(a) Rationalise the denominator:

\[ z=\frac{3+\lambda i}{\lambda+2i}\times\frac{\lambda-2i}{\lambda-2i}. \]

\[ z=\frac{(3+\lambda i)(\lambda-2i)}{\lambda^2+4}. \]

Expanding the numerator,

\[ (3+\lambda i)(\lambda-2i)=3\lambda-6i+\lambda^2 i+2\lambda. \]

\[ =5\lambda+(\lambda^2-6)i. \]

So

\[ z=\frac{5\lambda}{\lambda^2+4}+\frac{\lambda^2-6}{\lambda^2+4}i. \]

For \(\arg z=\frac14\pi\), the real and imaginary parts must be equal and positive.

Therefore

\[ 5\lambda=\lambda^2-6. \]

\[ \lambda^2-5\lambda-6=0. \]

\[ (\lambda-6)(\lambda+1)=0. \]

So

\[ \lambda=6\quad\text{or}\quad \lambda=-1. \]
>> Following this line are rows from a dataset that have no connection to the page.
(* ===== verification/UlTheorems.v ===== *)
(** * UlTheorems: what user location promises for a record

    Sequences of registrations, updates, deletions and timer passes on one record.  The
    theorems: the operations never access a null or freed contact and keep the contacts in
    order; the states of the contacts tell what the database has, whatever fails; a pass of
    the timer leaves exactly the valid contacts, in memory and in the database; matching and
    the identifiers of contacts.  A driver and requests on which the hypotheses are
    evaluated. *)

From stdpp Require Import prelude list strings gmap.
From Stdlib Require Import ZArith Lia.
From S2P Require Import Prelude CString UriParser UriOps HashFunc UlContact UlRecord UlFacts UlSync UlOps.

(** ** Runs *)

(** A registration of an address whose record the timer removed creates the record again: a
    pass that removes it ends with its creation, with a label and a random number. *)

Definition all_ok (i : nat) : bool := true.
Definition all_ok2 (a : Z) (i : nat) : bool := true.

Inductive ul_op :=
  | OpInsert (a : Z) (contact : bytes) (ci : ucontact_info) (ok : nat → bool) (now : Z) (skip : bool)
  | OpUpdate (a : Z) (ci : ucontact_info) (now : Z) (skip : bool)
  | OpDelete (a : Z) (now : Z) (skip : bool)
  | OpTimer (now label rand : Z)
  | OpRefresh (now : Z).

Section runs.
Context {TX : ul_text} {DB : sql_api}.
Variable cfg : ul_cfg.

Definition ul_state : Type := ul_world * urecord.

Definition ul_step (s : ul_state) (op : ul_op) : option ul_state :=
  let '(w, r) := s in
  match op with
  | OpInsert a contact ci ok now skip =>
      '(w, r, _, _) ← insert_ucontact cfg ok w r a contact ci now skip; Some (w, r)
  | OpUpdate a ci now skip =>
      '(w, r, _) ← update_ucontact cfg all_ok w r a ci now skip; Some (w, r)
  | OpDelete a now skip => delete_ucontact cfg all_ok2 w r a now skip
  | OpTimer now label rand =>
      '(w, rec, _) ← mem_timer_udomain cfg all_ok2 now w r;
      match rec with
      | Some r => Some (w, r)
      | None =>
          let '(w, rec) := insert_urecord cfg all_ok w (r_domain r) (r_aor r) false label rand in
          r ← rec; Some (w, r)
      end
  | OpRefresh now => '(w, _) ← trigger_ct_refreshes w now; Some (w, r)
  end.
(** X6. When the connection is broken, every store operation that reaches
    the backend fails with the driver's error and leaves the table as it
    was; [Update] and [Insert] leave the passed movie as it was. *)
Theorem faulty_backend (s : DB) (e : string) (id next_id now : Z) (movie : Movie) :
  fault s = Some e -> 0 <= id ->
  fst (Get id s) = inr (DriverError e) /\ rows (snd (Get id s)) = rows s /\
  fst (Delete id s) = Some (DriverError e) /\ rows (snd (Delete id s)) = rows s /\
  fst (Update movie s) = (movie, Some (DriverError e)) /\
  rows (snd (Update movie s)) = rows s /\
  Insert next_id now movie s = ((movie, Some (DriverError e)), s).
Proof.
  intros Hf Hid. destruct s as [rs f log]. simpl in Hf. subst f.
  unfold Insert. run_store. rewrite !bool_decide_false by lia. simpl.
  repeat split; reflexivity.
Qed.

Lemma faulty_backend_witness :
  fst (Get 1 (mkDB [titanic] (Some "connection refused") [])) =
    inr (DriverError "connection refused") /\
  rows (snd (Get 1 (mkDB [titanic] (Some "connection refused") []))) = [titanic] /\
  fst (Delete 1 (mkDB [titanic] (Some "connection refused") [])) =
    Some (DriverError "connection refused") /\
  rows (snd (Delete 1 (mkDB [titanic] (Some "connection refused") []))) = [titanic] /\
  fst (Update titanic (mkDB [titanic] (Some "connection refused") [])) =
    (titanic, Some (DriverError "connection refused")) /\
  rows (snd (Update titanic (mkDB [titanic] (Some "connection refused") []))) = [titanic] /\
  Insert 2 0 titanic (mkDB [titanic] (Some "connection refused") []) =
    ((titanic, Some (DriverError "connection refused")),
     mkDB [titanic] (Some "connection refused") []).
Proof. apply faulty_backend; [reflexivity|lia]. Defined.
Since the real part must be positive, \(\lambda=6\).

Answer: \(\lambda=6\).

(b) When \(\lambda=6\),

\[ z=\frac{3+6i}{6+2i}. \]

Use

\[ \left|\frac{z_1}{z_2}\right|=\frac{|z_1|}{|z_2|}. \]

So

\[ |z|=\frac{|3+6i|}{|6+2i|}. \]

\[ |z|=\frac{\sqrt{3^2+6^2}}{\sqrt{6^2+2^2}} =\frac{\sqrt{45}}{\sqrt{40}}. \]

\[ |z|=\sqrt{\frac{9}{8}}=\frac{3\sqrt2}{4}. \]

Answer: \(\frac{3\sqrt2}{4}\).